Print every record below exactly as it stands.

(Beginning of Task material)

(** The match on the lifecycle. *)
Definition validate_lifecycle (record : BrokerProposalRecordV1) (effect : CanonicalEffectV1) (authorization_digest : option Digest)
    : res BrokerError unit :=
  let proposal_digest := cp_digest (rec_canonical record) in
  match rec_state record with
  | Ready proposal =>
      require_record_invariant (proposal == proposal_digest) "ready lifecycle references another canonical proposal" ;?
      require_record_invariant
        (is_none (rec_authorization record) && is_none (rec_terminal_receipt record) && is_empty (rec_step_receipts record)
         && is_none (rec_execution_attempt record) && is_none (rec_reconciliation record))
        "ready lifecycle contains execution or authority residue"
  | AuthorizationBurned proposal authorization family =>
      require_record_invariant ((proposal == proposal_digest) && (authorization_digest == Some authorization))
        "burned lifecycle does not bind exact proposal authority" ;?
      require_record_invariant
        (is_none (rec_terminal_receipt record) && is_empty (rec_step_receipts record) && is_none (rec_execution_attempt record)
         && is_none (rec_reconciliation record)) "burned lifecycle contains execution residue" ;?
      require_record_invariant (effect_family effect == family) "burned lifecycle names another effect family"
  | Preparing proposal attempt =>
      require_record_invariant
        ((proposal == proposal_digest) && is_some (rec_authorization record) && (rec_execution_attempt record == Some attempt)
         && (effect_family effect == CodePromotion)) "preparing lifecycle does not bind one code-promotion attempt" ;?
      require_record_invariant
        (is_none (rec_terminal_receipt record) && is_empty (rec_step_receipts record) && is_none (rec_reconciliation record))
        "preparing lifecycle contains terminal execution residue"
  | Executing proposal attempt preparation_checkpoint =>
      require_record_invariant
        ((proposal == proposal_digest) && is_some (rec_authorization record) && (rec_execution_attempt record == Some attempt)
         && Bool.eqb (is_some preparation_checkpoint) (effect_family effect == CodePromotion))
        "executing lifecycle does not bind proposal, authority, and attempt" ;?
      require_record_invariant (is_none (rec_terminal_receipt record) && is_none (rec_reconciliation record))
        "executing lifecycle contains terminal residue"
  | Succeeded receipt => validate_succeeded record receipt
  | Failed receipt => validate_failed record receipt
  | ReconciliationRequired envelope => validate_uncertain record envelope
  | Reconciled receipt => validate_reconciled record effect receipt
  | Received | Refused _ | Indeterminate _ =>
      Err (BkCorrupt "canonical proposal has an impossible pre-compilation lifecycle")
  end.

(End of Task material)

Solution for this task -
(** The match on the lifecycle. *)
Definition validate_lifecycle (record : BrokerProposalRecordV1) (effect : CanonicalEffectV1) (authorization_digest : option Digest)
    : res BrokerError unit :=
  let proposal_digest := cp_digest (rec_canonical record) in
  match rec_state record with
  | Ready proposal =>
      require_record_invariant (proposal == proposal_digest) "ready lifecycle references another canonical proposal" ;?
      require_record_invariant
        (is_none (rec_authorization record) && is_none (rec_terminal_receipt record) && is_empty (rec_step_receipts record)
         && is_none (rec_execution_attempt record) && is_none (rec_reconciliation record))
        "ready lifecycle contains execution or authority residue"
  | AuthorizationBurned proposal authorization family =>
      require_record_invariant ((proposal == proposal_digest) && (authorization_digest == Some authorization))
        "burned lifecycle does not bind exact proposal authority" ;?
      require_record_invariant
        (is_none (rec_terminal_receipt record) && is_empty (rec_step_receipts record) && is_none (rec_execution_attempt record)
         && is_none (rec_reconciliation record)) "burned lifecycle contains execution residue" ;?
      require_record_invariant (effect_family effect == family) "burned lifecycle names another effect family"
  | Preparing proposal attempt =>
      require_record_invariant
        ((proposal == proposal_digest) && is_some (rec_authorization record) && (rec_execution_attempt record == Some attempt)
         && (effect_family effect == CodePromotion)) "preparing lifecycle does not bind one code-promotion attempt" ;?
      require_record_invariant
        (is_none (rec_terminal_receipt record) && is_empty (rec_step_receipts record) && is_none (rec_reconciliation record))
        "preparing lifecycle contains terminal execution residue"
  | Executing proposal attempt preparation_checkpoint =>
      require_record_invariant
        ((proposal == proposal_digest) && is_some (rec_authorization record) && (rec_execution_attempt record == Some attempt)
         && Bool.eqb (is_some preparation_checkpoint) (effect_family effect == CodePromotion))
        "executing lifecycle does not bind proposal, authority, and attempt" ;?
      require_record_invariant (is_none (rec_terminal_receipt record) && is_none (rec_reconciliation record))
        "executing lifecycle contains terminal residue"
  | Succeeded receipt => validate_succeeded record receipt
  | Failed receipt => validate_failed record receipt
  | ReconciliationRequired envelope => validate_uncertain record envelope
  | Reconciled receipt => validate_reconciled record effect receipt
  | Received | Refused _ | Indeterminate _ =>
      Err (BkCorrupt "canonical proposal has an impossible pre-compilation lifecycle")
  end.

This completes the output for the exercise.